Adaptive context compaction is the technical mechanism for fighting Context-Rot in long-running AI agents. Rather than cutting old context abruptly — losing information permanently — compaction progressively reduces and summarizes older observations, preserving essential reasoning while shedding low-value noise.

Compaction vs. Truncation

These two strategies share the goal of freeing token budget but differ critically in what they sacrifice:

  • Truncation: Drops tokens beyond a fixed limit. Fast and deterministic, but destroys information permanently. If a prior instruction, decision, or finding is cut, the agent has no recovery path.
  • Compaction: Summarizes or distills older content into condensed representations. The semantic content survives; verbatim detail does not. The agent retains continuity of reasoning without retaining every intermediate artifact.

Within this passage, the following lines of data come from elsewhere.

(** * The synchronization engine of robust_backfill_v2.py

    A shallow embedding of [RobustBackfillerV2] (and of the sibling
    [RoutescanFetcher]: its [save_transactions],
    [_convert_to_standard_format] and [fetch_all_transactions], and the
    merge its callers do) together with the properties the design
    document states about it (Part II) and further properties of the
    code (Part III).

    Conventions of the embedding.
    - A transfer record is the JSON object the explorer returns: a finite
      map from field names to strings ([gmap string string]).
      [tx.get(k)] is the map lookup; Python truthiness of the looked-up
      value (absent and the empty string are falsy) is [truthy].
    - A Python [str] is the string of the bytes of its UTF-8 encoding;
      [int()] reads it as CPython 3.11 does, decimal digits and white
      space of every script included.
    - Block numbers are Python integers, hence [Z].
    - Python exceptions are an explicit result type ([Ok] / [Raise]).
    - Time is a logical clock in milliseconds; [time.time()] reads it and
      [time.sleep(d)] advances it by [d].
    - The provider, the disk and the clock live in a [World] that is
      threaded through every effectful function, next to the fields of
      [self]. *)

From Stdlib Require Import ZArith Lia String Ascii.
From stdpp Require Import gmap strings list fin_maps sets sorting.

Open Scope Z_scope.

(* ================================================================== *)
(** * Part I. The embedding                                            *)
(* ================================================================== *)

(** ** Python values and exceptions *)

Inductive exn : Type :=
| ValueError          (* int() of a malformed numeral, max() of nothing *)
| IndexError          (* blocks[0] of an empty list *)
| UnboundLocalError   (* a local read before it was assigned *)
| OSError.            (* a failing file-system call *)

Inductive res (A : Type) : Type :=
| Ok (a : A)
| Raise (e : exn).

Arguments Ok {A} a.
Arguments Raise {A} e.

(** [res] is a monad; stdpp's [x ← m; k] notation sequences it. *)
#[global] Instance res_ret : MRet res := fun A a => Ok a.
#[global] Instance res_bind : MBind res := fun A B k m =>
  match m with
  | Ok a => k a
  | Raise e => Raise e
  end.

(** A transfer record as the JSON object it is. *)
Abbreviation Tx := (gmap string string).

(** [tx.get(k)] followed by a truthiness test: [Some s] for a present,
    non-empty string, [None] for an absent key or the empty string. *)
Definition truthy (v : option string) : option string :=
  match v with
  | Some (String a s) => Some (String a s)
  | _ => None
  end.

Definition get_truthy (tx : Tx) (k : string) : option string :=
  truthy (tx !! k).

(** ** [int(s)] and [int(s, 16)] on strings (CPython 3.11)

    A string is the UTF-8 encoding of the Python [str].  [int] first
    maps every white-space character beyond ASCII to a blank and every
    decimal digit of any script to its ASCII digit
    ([_PyUnicode_TransformDecimalAndSpaceToASCII]); any other
    character beyond ASCII makes the numeral malformed.  Then
    surrounding ASCII white space is skipped, one sign is allowed, an
    optional [0x] prefix in base 16, then digits in which single
    underscores may separate digits.  In a base that is no power of
    two, more than 4300 digits are refused
    ([sys.int_max_str_digits]).  Whatever is refused raises
    [ValueError], here [None]. *)

Definition continuation (b : Z) : option Z :=
  if (128 <=? b) && (b <? 192) then Some (b - 128) else None.

(** The code points a sequence of bytes encodes; [None] when it is not
    the UTF-8 encoding of a string (a stray or missing continuation
    byte, an overlong form, a surrogate, a value past U+10FFFF). *)
Fixpoint code_points (l : list Z) : option (list Z) :=
  match l with
  | [] => Some []
  | b0 :: l1 =>
    if b0 <? 128 then cons b0 <$> code_points l1
    else if (194 <=? b0) && (b0 <? 224) then
      match l1 with
      | b1 :: l2 =>
        c1 ← continuation b1;
        cons ((b0 - 192) * 64 + c1) <$> code_points l2
      | _ => None
      end
    else if (224 <=? b0) && (b0 <? 240) then
      match l1 with
      | b1 :: b2 :: l3 =>
        c1 ← continuation b1;
        c2 ← continuation b2;
        let cp := (b0 - 224) * 4096 + c1 * 64 + c2 in
        if (2048 <=? cp) && negb ((55296 <=? cp) && (cp <=? 57343))
        then cons cp <$> code_points l3 else None
      | _ => None
      end
    else if (240 <=? b0) && (b0 <? 245) then
      match l1 with
      | b1 :: b2 :: b3 :: l4 =>
        c1 ← continuation b1;
        c2 ← continuation b2;
        c3 ← continuation b3;
        let cp := (b0 - 240) * 262144 + c1 * 4096 + c2 * 64 + c3 in
        if (65536 <=? cp) && (cp <=? 1114111)
        then cons cp <$> code_points l4 else None
      | _ => None
      end
    else None
  end.

(** [Py_UNICODE_ISSPACE] beyond ASCII. *)
Definition unicode_space (cp : Z) : bool :=
  existsb (Z.eqb cp) [133; 160; 5760; 8232; 8233; 8239; 8287; 12288]
  || ((8192 <=? cp) && (cp <=? 8202)).

(** The zero of every run of ten decimal digits (category Nd) of
    Unicode 14.0, the version of CPython 3.11. *)
Definition decimal_zeros : list Z :=
  [48; 1632; 1776; 1984; 2406; 2534; 2662; 2790; 2918; 3046; 3174;
   3302; 3430; 3558; 3664; 3792; 3872; 4160; 4240; 6112; 6160; 6470;
   6608; 6784; 6800; 6992; 7088; 7232; 7248; 42528; 43216; 43264;
   43472; 43504; 43600; 44016; 65296; 66720; 68912; 69734; 69872;
   69942; 70096; 70384; 70736; 70864; 71248; 71360; 71472; 71904;
   72016; 72784; 73040; 73120; 92768; 92864; 93008; 120782; 120792;
   120802; 120812; 120822; 123200; 123632; 125264; 130032].

(** [Py_UNICODE_TODECIMAL] *)
Definition unicode_decimal (cp : Z) : option Z :=
  (fun zero => cp - zero)
    <$> List.find (fun zero => (zero <=? cp) && (cp <? zero + 10))
                  decimal_zeros.

Definition ascii_of_Z (n : Z) : ascii := ascii_of_nat (Z.to_nat n).

(** The ASCII character [int] reads a character as. *)
Definition to_ascii (cp : Z) : option ascii :=
  if cp <? 127 then Some (ascii_of_Z cp)
  else if unicode_space cp then Some " "%char
  else (fun d => ascii_of_Z (48 + d)) <$> unicode_decimal cp.

Definition ascii_numeral (s : string) : option (list ascii) :=
  cps ← code_points ((fun a => Z.of_nat (nat_of_ascii a))
                       <$> list_ascii_of_string s);
  mapM to_ascii cps.

(** [Py_ISSPACE] *)
Definition is_py_space (a : ascii) : bool :=
  let n := Z.of_nat (nat_of_ascii a) in
  ((9 <=? n) && (n <=? 13)) || (n =? 32).

Definition digit_value (base : Z) (a : ascii) : option Z :=
  let n := Z.of_nat (nat_of_ascii a) in
  let d :=
    if (48 <=? n) && (n <=? 57) then Some (n - 48)
    else if (97 <=? n) && (n <=? 122) then Some (n - 87)
    else if (65 <=? n) && (n <=? 90) then Some (n - 55)
    else None in
  match d with
  | Some v => if v <? base then Some v else None
  | None => None
  end.

Inductive numeral_state : Type :=
| NoDigitYet       (* nothing read: a digit must come *)
| AfterPrefix      (* the base prefix was read: a digit or one underscore *)
| AfterDigit       (* a digit was read: digit, underscore or the end *)
| AfterUnderscore. (* an underscore was read: a digit must come *)

Fixpoint parse_digits (base : Z) (st : numeral_state) (acc : Z)
  (l : list ascii) : option Z :=
  match l with
  | [] => match st with AfterDigit => Some acc | _ => None end
  | c :: l' =>
    match digit_value base c with
    | Some d => parse_digits base AfterDigit (base * acc + d) l'
    | None =>
      if Ascii.eqb c "_"%char then
        match st with
        | AfterDigit | AfterPrefix => parse_digits base AfterUnderscore acc l'
        | _ => None
        end
      else None
    end
  end.

Fixpoint lstrip (l : list ascii) : list ascii :=
  match l with
  | c :: l' => if is_py_space c then lstrip l' else l
  | [] => []
  end.

Definition strip (l : list ascii) : list ascii :=
  rev (lstrip (rev (lstrip l))).

(** The number of digits, which the limit is about: neither the
    sign, nor the prefix, nor an underscore counts. *)
Definition digit_count (base : Z) (l : list ascii) : Z :=
  Z.of_nat (length (List.filter
    (fun c => match digit_value base c with Some _ => true | None => false end)
    l)).

Definition int_max_str_digits : Z := 4300.

Definition power_of_two (base : Z) : bool :=
  existsb (Z.eqb base) [2; 4; 8; 16; 32].

Definition within_limit (base : Z) (l : list ascii) : bool :=
  power_of_two base || (digit_count base l <=? int_max_str_digits).

Definition parse_unsigned (base : Z) (l : list ascii) : option Z :=
  match l with
  | z :: x :: l' =>
    if (base =? 16) && Ascii.eqb z "0"%char
       && (Ascii.eqb x "x"%char || Ascii.eqb x "X"%char)
    then parse_digits base AfterPrefix 0 l'
    else parse_digits base NoDigitYet 0 l
  | _ => parse_digits base NoDigitYet 0 l
  end.

Definition py_int_base (base : Z) (s : string) : option Z :=
  numeral ← ascii_numeral s;
  let numeral := strip numeral in
  if within_limit base numeral then
    match numeral with
    | c :: l' =>
      if Ascii.eqb c "-"%char then Z.opp <$> parse_unsigned base l'
      else if Ascii.eqb c "+"%char then parse_unsigned base l'
      else parse_unsigned base (c :: l')
    | [] => None
    end
  else None.

Definition py_int (s : string) : res Z :=
  match py_int_base 10 s with
  | Some z => Ok z
  | None => Raise ValueError
  end.

(** ** Configuration (module constants of robust_backfill_v2.py) *)

Definition API_KEYS : list string :=
  ["rs_65f982566a2ca518dfcd4c4e"; "rs_e1254323f750d4644cf0d772"].
Definition TOKEN_START_BLOCK : Z := 38699339.
Definition MAX_RESULTS_PER_QUERY : Z := 10000.
Definition MIN_BLOCK_RANGE : Z := 100.
Definition MAX_BLOCK_RANGE : Z := 5000.

(** ** An insertion-ordered dictionary

    [unique_txs] in [save_transactions] is a Python [dict]: lookups by
    key, and [values()] in the order in which keys were first
    inserted.  Order matters for the list that is written out, so the
    dictionary is an association list kept in insertion order. *)

Module PyDict.

Definition t (V : Type) : Type := list (string * V).

Definition empty {V : Type} : t V := [].

Fixpoint contains {V : Type} (k : string) (d : t V) : bool :=
  match d with
  | [] => false
  | (k', _) :: d' => if decide (k = k') then true else contains k d'
  end.

(** [d[k] = v]: overwrite in place, or append a new key at the end. *)
Fixpoint setitem {V : Type} (k : string) (v : V) (d : t V) : t V :=
  match d with
  | [] => [(k, v)]
  | (k', v') :: d' =>
    if decide (k = k') then (k, v) :: d' else (k', v') :: setitem k v d'
  end.

Definition keys {V : Type} (d : t V) : list string := d.*1.
Definition values {V : Type} (d : t V) : list V := d.*2.

End PyDict.

(** ** Deduplication ([save_transactions], lines 247-256)

    [[
        all_transactions = existing_txs + new_transactions
        unique_txs = {}
        for tx in all_transactions:
            tx_hash = tx.get('hash')
            if tx_hash and tx_hash not in unique_txs:
                unique_txs[tx_hash] = tx
        final_txs = list(unique_txs.values())
    ]] *)

Definition dedup_step (unique_txs : PyDict.t Tx) (tx : Tx) : PyDict.t Tx :=
  match get_truthy tx "hash" with
  | Some tx_hash =>
    if PyDict.contains tx_hash unique_txs then unique_txs
    else PyDict.setitem tx_hash tx unique_txs
  | None => unique_txs
  end.

Definition deduplicate (all_transactions : list Tx) : list Tx :=
  PyDict.values (fold_left dedup_step all_transactions PyDict.empty).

The distinction matters because Context-Rot is a quality problem, not merely a capacity problem. Truncation solves capacity; compaction addresses quality.

The Adaptive Aspect

“Adaptive” refers to variable compression intensity based on recency and relevance:

  • Recent observations: Kept verbatim — full fidelity, maximum tokens
  • Intermediate history: Lightly summarized — key decisions and outcomes retained
  • Oldest accumulated noise: Aggressively condensed or dropped — failed attempts, redundant tool outputs, superseded intermediate reasoning

Bui (2026) describes this as a five-stage pipeline applied within the Extended ReAct reasoning loop: each stage applies progressively more aggressive reduction to progressively older observations.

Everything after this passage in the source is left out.